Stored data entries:
Lemma Rep_mark ot T h : Rep ot T -> Rep (markCommitted ot h) T.
Proof.
  intros [Hw Hk]. split; [done|]. intros q. unfold markCommitted, Set_.
  rewrite db_set_spec, lookup_insert_ne; [apply Hk|]. apply key_prefixes_differ.
Qed.

(** A commit mark changes no tracked version. *)
Lemma getVersion_mark (ot : M) txh id : getVersion (markCommitted ot txh) id = getVersion ot id.
Proof.
  unfold getVersion, markCommitted, Get, Set_. rewrite !db_get_spec, db_set_spec, lookup_insert_ne by apply key_prefixes_differ. done.
Qed.

Lemma checkVersions_mark (ot : M) txh tx : checkVersions (markCommitted ot txh) tx = checkVersions ot tx.
Proof.
  assert (Hl : forall refs, checkRefList (markCommitted ot txh) refs = checkRefList ot refs).
  { induction refs as [|r refs IH]; [done|]. cbn [checkRefList]. destruct (hash32 (ref_id r)); [|by rewrite IH]. by rewrite getVersion_mark, IH. }
  unfold checkVersions. by rewrite !Hl.
Qed.

End Simulation.

#[export] Hint Resolve Rep_track Rep_setParent Rep_delete Rep_bump Rep_mark : go.

(** ** Child counts *)

Definition isChildOf (p : Hash) (kv : Hash * Entry) : Prop :=
  e_kind (snd kv) = objectParentKind /\ e_parent (snd kv) = p.

#[export] Instance isChildOf_dec p kv : Decision (isChildOf p kv).
Proof. unfold isChildOf. apply _. Defined.

(** How many tracked objects have [p] as their object parent. *)
Definition cnt (T : gmap Hash Entry) (p : Hash) : Z := Z.of_nat (size (filter (isChildOf p) T)).

(** One edge's contribution to a parent. *)
Definition ind (k : Z) (q p : Hash) : Z := if (k =? objectParentKind) && bool_decide (q = p) then 1 else 0.

Definition ind_edge (o : option (Z * Hash)) (p : Hash) : Z :=
  match o with Some (k, q) => ind k q p | None => 0 end.

(** The invariant: every stored count is the real one (at its 32-bit width)
    and no object parent is missing. *)
Definition forest_ok (T : gmap Hash Entry) : Prop :=
  map_Forall (fun p e => e_children e = u32 (cnt T p) /\
    (e_kind e = objectParentKind -> is_Some (T !! e_parent e))) T.

Section Counting.
Implicit Types T : gmap Hash Entry.

Lemma a_edge_adjust T k q d x : a_edge (a_adjust T k q d) x = a_edge T x.
Proof.
  unfold a_edge, a_adjust. destruct (k =? _); [|done].
  rewrite lookup_alter. case_decide; [subst|done]. by destruct (T !! x).
Qed.

Lemma a_edge_rebind T old k q x : a_edge (a_rebind T old k q) x = a_edge T x.
Proof.
  unfold a_rebind. destruct old as [[k' q']|]; [|apply a_edge_adjust].
  destruct (_ && _); [done|]. by rewrite !a_edge_adjust.
Qed.

Lemma a_edge_insert T id e x :
  a_edge (<[id := e]> T) x = if decide (x = id) then Some (e_kind e, e_parent e) else a_edge T x.
Proof.
  unfold a_edge. rewrite lookup_insert.
  destruct (decide (x = id)) as [->|]; [by rewrite decide_True|by rewrite decide_False by congruence].
Qed.

Lemma a_edge_track T id v r f k q x :
  a_edge (a_track T id v r f k q) x = if decide (x = id) then Some (k, q) else a_edge T x.
Proof. unfold a_track. by rewrite a_edge_rebind, a_edge_insert. Qed.

Lemma a_edge_setParent T id k q x :
  a_edge (a_setParent T id k q) x = if decide (x = id) then Some (k, q) else a_edge T x.
Proof. apply a_edge_track. Qed.

Lemma a_edge_delete T id x :
  a_edge (a_delete T id) x = if decide (x = id) then None else a_edge T x.
Proof.
  unfold a_delete. destruct (a_edge T id) as [[k q]|] eqn:E.
  - rewrite a_edge_adjust. unfold a_edge. rewrite lookup_delete.
    destruct (decide (x = id)) as [->|]; [by rewrite decide_True|by rewrite decide_False by congruence].
  - case_decide; [by subst|done].
Qed.

Lemma a_edge_Some T x : is_Some (a_edge T x) <-> is_Some (T !! x).
Proof. unfold a_edge. destruct (T !! x); simpl; split; intros [? ?]; try done; eauto. Qed.

(** The count depends on the edges alone. *)
Lemma cnt_edges T1 T2 p : (forall x, a_edge T1 x = a_edge T2 x) -> cnt T1 p = cnt T2 p.
Proof.
  intros He. unfold cnt. f_equal. rewrite <- !(size_dom (D := gset Hash)). f_equal.
  apply set_eq. intros x. rewrite !elem_of_dom.
  specialize (He x). unfold a_edge in He.
  assert (Hf : forall T, is_Some (filter (isChildOf p) T !! x) <->
     exists e, T !! x = Some e /\ isChildOf p (x, e)).
  { intros T. split.
    - intros [e [H1 H2]%map_lookup_filter_Some]. eauto.
    - intros (e & H1 & H2). exists e. by apply map_lookup_filter_Some. }
  rewrite !Hf. unfold isChildOf. simpl.
  destruct (T1 !! x) as [e1|], (T2 !! x) as [e2|]; simpl in He; try done.
  - injection He as Hk Hp. split; intros (e & [= <-] & ?); eexists; (split; [done|]).
    + by rewrite <- Hk, <- Hp.
    + by rewrite Hk, Hp.
Qed.

Lemma cnt_insert_new T id e p :
  T !! id = None -> cnt (<[id := e]> T) p = cnt T p + ind (e_kind e) (e_parent e) p.
Proof.
  intros Hn. unfold cnt, ind. rewrite map_filter_insert. case_decide as Hd.
  - rewrite map_size_insert_None by (by apply map_lookup_filter_None_2; left).
    unfold isChildOf in Hd; simpl in Hd. destruct Hd as [-> ->]. rewrite Z.eqb_refl, bool_decide_eq_true_2 by done. simpl. lia.
  - rewrite delete_id by done. unfold isChildOf in Hd; simpl in Hd.
    destruct (Z.eqb_spec (e_kind e) objectParentKind); simpl; [|lia].
    rewrite bool_decide_eq_false_2 by tauto. lia.
Qed.

Lemma cnt_delete T id e p :
  T !! id = Some e -> cnt (delete id T) p = cnt T p - ind (e_kind e) (e_parent e) p.
Proof.
  intros Hi. rewrite <- (insert_delete_id T id e) at 2 by done.
  rewrite cnt_insert_new by apply lookup_delete_eq. lia.
Qed.

Lemma cnt_insert T id e p :
  cnt (<[id := e]> T) p = cnt T p - ind_edge (a_edge T id) p + ind (e_kind e) (e_parent e) p.
Proof.
  unfold a_edge. destruct (T !! id) as [o|] eqn:E; simpl.
  - rewrite <- insert_delete_eq, cnt_insert_new by apply lookup_delete_eq.
    rewrite (cnt_delete T id o) by done. lia.
  - rewrite cnt_insert_new by done. lia.
Qed.

Lemma u32_add a d : u32 (u32 a + d) = u32 (a + d).
Proof. unfold u32. apply Zplus_mod_idemp_l. Qed.

(** Adjusting the counts adjusts what they are equal to. *)
Lemma children_adjust T (f : Hash -> Z) k q d :
  (forall p e, T !! p = Some e -> e_children e = u32 (f p)) ->
  forall p e, a_adjust T k q d !! p = Some e -> e_children e = u32 (f p + d * ind k q p).
Proof.
  intros Hf p e. unfold a_adjust, ind. destruct (k =? objectParentKind); simpl.
  - rewrite lookup_alter. case_decide as Hd.
    + subst q. rewrite bool_decide_eq_true_2 by done.
      destruct (T !! p) as [o|] eqn:E; [|done]. intros [= <-]. simpl.
      rewrite (Hf p o E), u32_add. f_equal. lia.
    + rewrite bool_decide_eq_false_2 by done. rewrite Z.mul_0_r, Z.add_0_r. apply Hf.
  - rewrite Z.mul_0_r, Z.add_0_r. apply Hf.
Qed.

Lemma children_rebind T (f : Hash -> Z) old k q :
  (forall p e, T !! p = Some e -> e_children e = u32 (f p)) ->
  forall p e, a_rebind T old k q !! p = Some e ->
    e_children e = u32 (f p - ind_edge old p + ind k q p).
Proof.
  intros Hf p e. unfold a_rebind. destruct old as [[k' q']|]; simpl.
  - destruct (Z.eqb_spec k' k) as [->|Hk]; simpl.
    + destruct (bool_decide (q' = q)) eqn:Hq; zb.
      * subst. intros Hp. rewrite (Hf _ _ Hp). f_equal. lia.
      * intros Hp.
        rewrite (children_adjust _ _ _ _ _ (children_adjust T f k q' (-1) Hf) p e Hp). f_equal. lia.
    + intros Hp. rewrite (children_adjust _ _ _ _ _ (children_adjust T f k' q' (-1) Hf) p e Hp). f_equal. lia.
  - intros Hp. rewrite (children_adjust T f k q 1 Hf p e Hp). f_equal. lia.
Qed.

Lemma forest_no_orphan_count T id : forest_ok T -> T !! id = None -> cnt T id = 0.
Proof.
  intros Hok Hn. unfold cnt. rewrite (proj2 (map_size_empty_iff _)); [done|].
  apply map_empty. intros x. apply map_lookup_filter_None_2. right.
  intros e He [Hk Hp]. destruct (Hok x e He) as [_ Hs]. simpl in *.
  destruct (Hs Hk) as [? Hs']. congruence.
Qed.

Lemma a_children_cnt T id : forest_ok T -> a_children T id = u32 (cnt T id).
Proof.
  intros Hok. unfold a_children. destruct (T !! id) as [e|] eqn:E; [by apply (Hok id e)|].
  by rewrite forest_no_orphan_count.
Qed.

Lemma cnt_bound T p : 0 <= cnt T p <= Z.of_nat (size T).
Proof.
  unfold cnt. split; [lia|]. apply Nat2Z.inj_le. rewrite <- !(size_dom (D := gset Hash)).
  apply subseteq_size, subseteq_dom, map_filter_subseteq.
Qed.

(** Re-tracking under a present parent, and deleting a childless object, keep
    the invariant. *)
Lemma forest_track T id v r f k q :
  forest_ok T -> (k = objectParentKind -> is_Some (T !! q) \/ q = id) ->
  forest_ok (a_track T id v r f k q).
Proof.
  intros Hok Hq p e Hp.
  assert (He : a_edge (a_track T id v r f k q) p = Some (e_kind e, e_parent e)).
  { unfold a_edge. by rewrite Hp. }
  split.
  - rewrite (cnt_edges _ (<[id := mkEntry v r f k q (a_children T id)]> T)) by (intros; apply a_edge_rebind).
    rewrite cnt_insert. simpl. unfold a_track in Hp.
    apply (children_rebind _ (cnt T)) in Hp; [done|].
    intros x o. rewrite lookup_insert. case_decide as Hd.
    + subst x. intros [= <-]. simpl. by apply a_children_cnt.
    + intros Ho. by apply (Hok x o).
  - intros Hk. apply a_edge_Some. rewrite a_edge_track in *.
    destruct (decide (e_parent e = id)); [eauto|].
    destruct (decide (p = id)) as [->|Hne].
    + simplify_eq. destruct (Hq Hk) as [?|?]; [by apply a_edge_Some|done].
    + unfold a_edge in He. destruct (T !! p) as [o|] eqn:E; simplify_eq/=.
      apply a_edge_Some. destruct (Hok p o E) as [_ Hs].
      replace (e_parent e) with (e_parent o) by congruence. apply Hs. congruence.
Qed.

Lemma forest_delete T id :
  forest_ok T -> cnt T id = 0 -> forest_ok (a_delete T id).
Proof.
  intros Hok H0. unfold a_delete. destruct (a_edge T id) as [[k q]|] eqn:E; [|done].
  unfold a_edge in E. destruct (T !! id) as [o|] eqn:Eo; simplify_eq/=.
  intros p e Hp. split.
  - rewrite (cnt_edges _ (delete id T)) by (intros; apply a_edge_adjust).
    rewrite (cnt_delete T id o) by done.
    apply (children_adjust _ (cnt T)) in Hp; [rewrite Hp; f_equal; lia|].
    intros x e' Hx. apply lookup_delete_Some in Hx as [_ Hx]. by apply (Hok x e').
  - intros Hk. apply a_edge_Some. rewrite a_edge_adjust. apply a_edge_Some.
    assert (He : a_edge (delete id T) p = Some (e_kind e, e_parent e)).
    { rewrite <- (a_edge_adjust (delete id T) (e_kind o) (e_parent o) (-1)). unfold a_edge. by rewrite Hp. }
    unfold a_edge in He. destruct (delete id T !! p) as [w|] eqn:Ew; [|done].
    apply lookup_delete_Some in Ew as [Hne Ew].
    destruct (Hok p w Ew) as [_ Hs]. simplify_eq/=.
    destruct (Hs ltac:(congruence)) as [z Hz]. exists z.
    apply lookup_delete_Some. split; [|congruence]. intros Heq.
    assert (0 < cnt T id); [|lia]. unfold cnt.
    assert (filter (isChildOf id) T !! p = Some w) as Hw.
    { apply map_lookup_filter_Some. split; [done|]. split; simpl; congruence. }
    assert (size (filter (isChildOf id) T) <> 0%nat); [|lia].
    intros Hz0%map_size_empty_inv. rewrite Hz0 in Hw. by simplify_map_eq.
Qed.

End Counting.

(** ** Operations as a step relation *)

(** What the commit path does to the tracker: create an object under a present
    parent, bump or re-track one in place, move one under a parent the cycle
    check accepted, delete a childless one. *)
Inductive tstep (T : gmap Hash Entry) : gmap Hash Entry -> Prop :=
| step_create id v r f k q :
    T !! id = None -> (k = objectParentKind -> is_Some (T !! q)) ->
    tstep T (a_track T id v r f k q)
| step_bump id : tstep T (a_bump T id)
| step_reparent id k q :
    is_Some (T !! id) -> wouldCycle (a_edge T) id k q = false ->
    tstep T (a_setParent T id k q)
| step_delete id : a_children T id = 0 -> Z.of_nat (size T) < two32 -> tstep T (a_delete T id).

(** Every object's chain ends at a key. *)
Definition all_rooted (T : gmap Hash Entry) : Prop :=
  forall id, is_Some (T !! id) -> exists n key, Rooted (a_edge T) id n key.

Lemma wouldCycle_target T id k q :
  wouldCycle (a_edge T) id k q = false -> k = objectParentKind -> is_Some (T !! q).
Proof.
  intros Hw ->. unfold wouldCycle in Hw.
  change (objectParentKind =? keyRootKind) with false in Hw. cbv iota in Hw.
  apply walkCycle_false in Hw as [(n & key & Hr & _) _].
  apply a_edge_Some. inversion Hr; eauto.
Qed.

Lemma forest_bump T id : forest_ok T -> forest_ok (a_bump T id).
Proof.
  intros Hok. apply forest_track; [done|]. intros Hk.
  destruct (T !! id) as [e|] eqn:E; simpl in *; [|done]. left. by apply (Hok id e).
Qed.

Lemma children_zero_cnt T id :
  forest_ok T -> Z.of_nat (size T) < two32 -> a_children T id = 0 -> cnt T id = 0.
Proof.
  intros Hok Hs H0. rewrite a_children_cnt in H0 by done.
  pose proof (cnt_bound T id). unfold u32 in H0. rewrite Z.mod_small in H0; lia.
Qed.

Lemma Rooted_ext edge edge' x n key :
  (forall y, edge' y = edge y) -> Rooted edge x n key -> Rooted edge' x n key.
Proof.
  intros Heq. induction 1; [constructor|econstructor]; rewrite ?Heq; eauto.
Qed.

Lemma tstep_forest T T' : forest_ok T -> tstep T T' -> forest_ok T'.
Proof.
  intros Hok [id v r f k q Hn Hq|id|id k q Hs Hw|id H0 Hsz].
  - apply forest_track; auto.
  - by apply forest_bump.
  - apply forest_track; [done|]. intros Hk. left. by eapply wouldCycle_target.
  - apply forest_delete; [done|]. by apply children_zero_cnt.
Qed.

Lemma Above_last edge x id :
  Above edge x id -> x = id \/ exists y k, edge y = Some (k, id) /\ k <> keyRootKind.
Proof.
  induction 1 as [id|x k p id He Hk Ha IH]; [by left|]. right.
  destruct IH as [->|?]; eauto.
Qed.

**Work task:**
Once you have checked the entries above, say how many lines include the word "with", and nothing beyond the number.

**Written response:**
3